The grid size greatly influences the flame position, which becomes stable only with adequate refinement [22]. Thus, the mesh was refined in the reaction region with a scale factor to make sure the flame was caught accurately. A mesh independence test was conducted to obtain an optimal grid size, which can ensure the accuracy of the results and reduce the calculation time. The temperature profiles along the center line of flame with different grid size are shown in Figure 2. The profile of flame temperature remains nearly unchanged when the grid number reaches 2.02 × 10⁵. Thus, the computational domain is discretized using a grid count of 2.02 × 10⁵ with the grid length of 0.02 mm and width of 0.04 mm.

2.3. Numerical Setup

The numerical calculation was executed in ANSYS FLUENT 16.2. The laminar-finite-rate model was selected to solve the interaction between flow and combustion. A reduction methane–air kinetics mechanism involving 16 species and 41 reactions was imported from ANSYS Chemkin 17.0 which was proved to be accurate in describing the flame characteristics [23,24]. The kinetic theory was detected to solve the mass diffusivity. The density was calculated using incompressible ideal gas assumption, and the specific heat, viscosity, and thermal conductivity were calculated with mixing law.

The second-order upwind scheme was used for spatial discretization, and the SIMPLE algorithm was employed for pressure velocity coupling. The evolution of gradients is developed by the least squares cell-based method. The under-relaxation factors are adjusted with a proper value to achieve convergence considering the finite rate model and species transport model. The convergent criteria of residuals are set as 10⁻⁶ for the conservation equations.

3. Validation of the Numerical Model

To verify the validity of the numerical model, an experimental study was conducted on a single premixed flame. As shown in Figure 3, the methane and air flow through the mass flow controller and thoroughly mix in the buffer tank. The methane/air mixture flows through the flame arrestor and into the burner with rectangular port. A water-cooling system was installed under the flame wall to adjust the temperature of the surface and keep it constant, which was monitored by a K-type thermocouple and data acquisition system.

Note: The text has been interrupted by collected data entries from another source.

Definition delete_student_func (student_id : Z) : M Deleted :=
  db_student ← query_first student_id;
  match db_student with
  | None => raise NotFound
  | Some db_student =>
      student_data ← lift (model_validate db_student);
      delete_commit db_student;;
      mret (mkDeleted "Student deleted successfully" student_data)
  end.

(** ** The transport layer *)

(** A request: method, path parameter and parsed body. *)
Inductive request :=
| POST_students (body : gmap string json)
| GET_students
| GET_student (student_id : Z)
| PUT_student (student_id : Z) (body : gmap string json)
| DELETE_student (student_id : Z).

(** What a route function returns. *)
Inductive reply :=
| RStudent (r : StudentResponse)
| RList (l : list StudentResponse)
| RDeleted (d : Deleted).

Definition create_student `{LaxInt} `{RandomRowid}
    (body : gmap string json) : M StudentResponse :=
  student ← lift (Student_validate body);
  create_student_func student.

Definition get_all_students : M (list StudentResponse) :=
  get_all_students_func.

Definition get_student (student_id : Z) : M StudentResponse :=
  get_student_func student_id.

Definition update_student `{LaxInt}
    (student_id : Z) (body : gmap string json) : M StudentResponse :=
  student ← lift (Student_validate body);
  update_student_func student_id student.
Lemma shadow_inline_only s s' B : inline_only s s' -> shadow_rep s B -> shadow_rep s' B.
Proof. intros (h & m & mem & ->) []. now constructor. Qed.

Lemma inline_only_refl s : inline_only s s.
Proof. destruct s. repeat eexists. Qed.

Lemma inline_only_trans s1 s2 s3 : inline_only s1 s2 -> inline_only s2 s3 -> inline_only s1 s3.
Proof. intros (? & ? & ? & ->) (? & ? & ? & ->). repeat eexists. Qed.

(** The lists depend only on the free blocks. *)
Lemma lists_rep_free s B B' :
  (forall a o, B !! a = Some (o, true) <-> B' !! a = Some (o, true)) ->
  (forall a b, B' !! a = Some b -> 0 < a < 2 ^ 64) -> lists_rep s B -> lists_rep s B'.
Proof.
  intros Heq Hr [H1 H2 H3 H4]. constructor; auto.
  intros o Ho. destruct (H4 o Ho) as (h & l & E & C & N & In & Mk).
  exists h, l. split_and!; auto. intros a. now rewrite In, Heq.
Qed.

(** * Segments *)

Lemma inline_slot_inj a b : 0 <= a < 2 ^ 64 -> 0 <= b < 2 ^ 64 ->
  inline_slot a = inline_slot b -> a = b.
Proof.
  unfold inline_slot, wrap, KERNEL_VIRTUAL. intros Ha Hb E.
  pose proof (Z.div_mod (a + 0xFFFFFFFF80000000) (2 ^ 64)).
  pose proof (Z.div_mod (b + 0xFFFFFFFF80000000) (2 ^ 64)). nia.
Qed.

Definition words (l : list Z) : Prop := forall a, a ∈ l -> 0 <= a < 2 ^ 64.

Lemma lseg_frame m h l t b v :
  words l -> 0 <= b < 2 ^ 64 -> b ∉ l -> lseg m h l t -> lseg (<[inline_slot b := v]> m) h l t.
Proof.
  revert h. induction l as [|a l IH]; intros h Hw Hb Hni; [easy|]. simpl.
  intros (-> & Hnz & nx & E & Hs). split_and!; auto. exists nx. split.
  - rewrite lookup_insert_ne; [exact E|]. intros Hs'%inline_slot_inj; [|auto|apply Hw; set_solver].
    subst. set_solver.
  - apply IH; auto; [|set_solver]. intros x Hx. apply Hw. set_solver.
Qed.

The planar-laser-induced fluorescence (PLIF) (La Vision, Göttingen, Germany) of hydroxyl radical (OH) was utilized for the probing of the flame structure. The laser generated in the Nd:YAG Laser at 532 nm was used as the pumping light source of the dye laser. The lase out from the dye laser was frequency-doubled to 283 nm by frequency conversion unit (FCU). Then, a laser sheet was used to shape the light to 50 mm height and 0.1 mm thickness for the flame diagnosis. The OH at the center section of flame was excited by the laser and emitted 308 nm fluorescence, which was captured by the ICCD (intensified charge coupled device) camera.

The spatial distribution of OH under the condition of v = 1 m/s and ϕ = 0.8 is shown in Figure 4. The OH mass concentration from the simulation and the signal intensity detected from PLIF were both normalized (Y_OH(n)). The OH concentration of numerical simulation is highest at the upper half of the flame and lowest at the root of the flame, which is consistent with the experiment results. The signal intensity of OH at the flame tip is weaker than the numerical results, which is due to the weaker laser intensity near the boundary of laser sheet. Similar results were detected in previous studies [7,25]; the stretch rate at the flame tip is negative, which could strengthen the flame, resulting in higher OH concentration. In this paper, we focus on the characteristics of the flame front (reaction zone) and the preheat zone. Accordingly, the numerical model is convincing to analyze the characteristics of premixed flame.

4. Result and Discussion

4.1. Flame Characteristic

This paper is mainly focused on the effect of a rich pilot flame on the lean main flame. Thus, the rich side (affected by the rich pilot flame) and lean side (adjacent to the lean main flame) of the main flame are highlighted in this section to analyze the flame characteristics. The flame reaction zone is defined as the domain enclosed by the line of 10% maximum HCO mass concentration. The boundary of the preheat zone is marked by the line of T = 1.01 T_inlet. The line of T = 700 K is singled out as a reference surface to analyze the mass transportation in the preheat zone. The flame surface is selected as the line where the mass fraction of OH is equal to 0.05%, which locates in the reaction zone and coincides with the contour of maximum heat release rate.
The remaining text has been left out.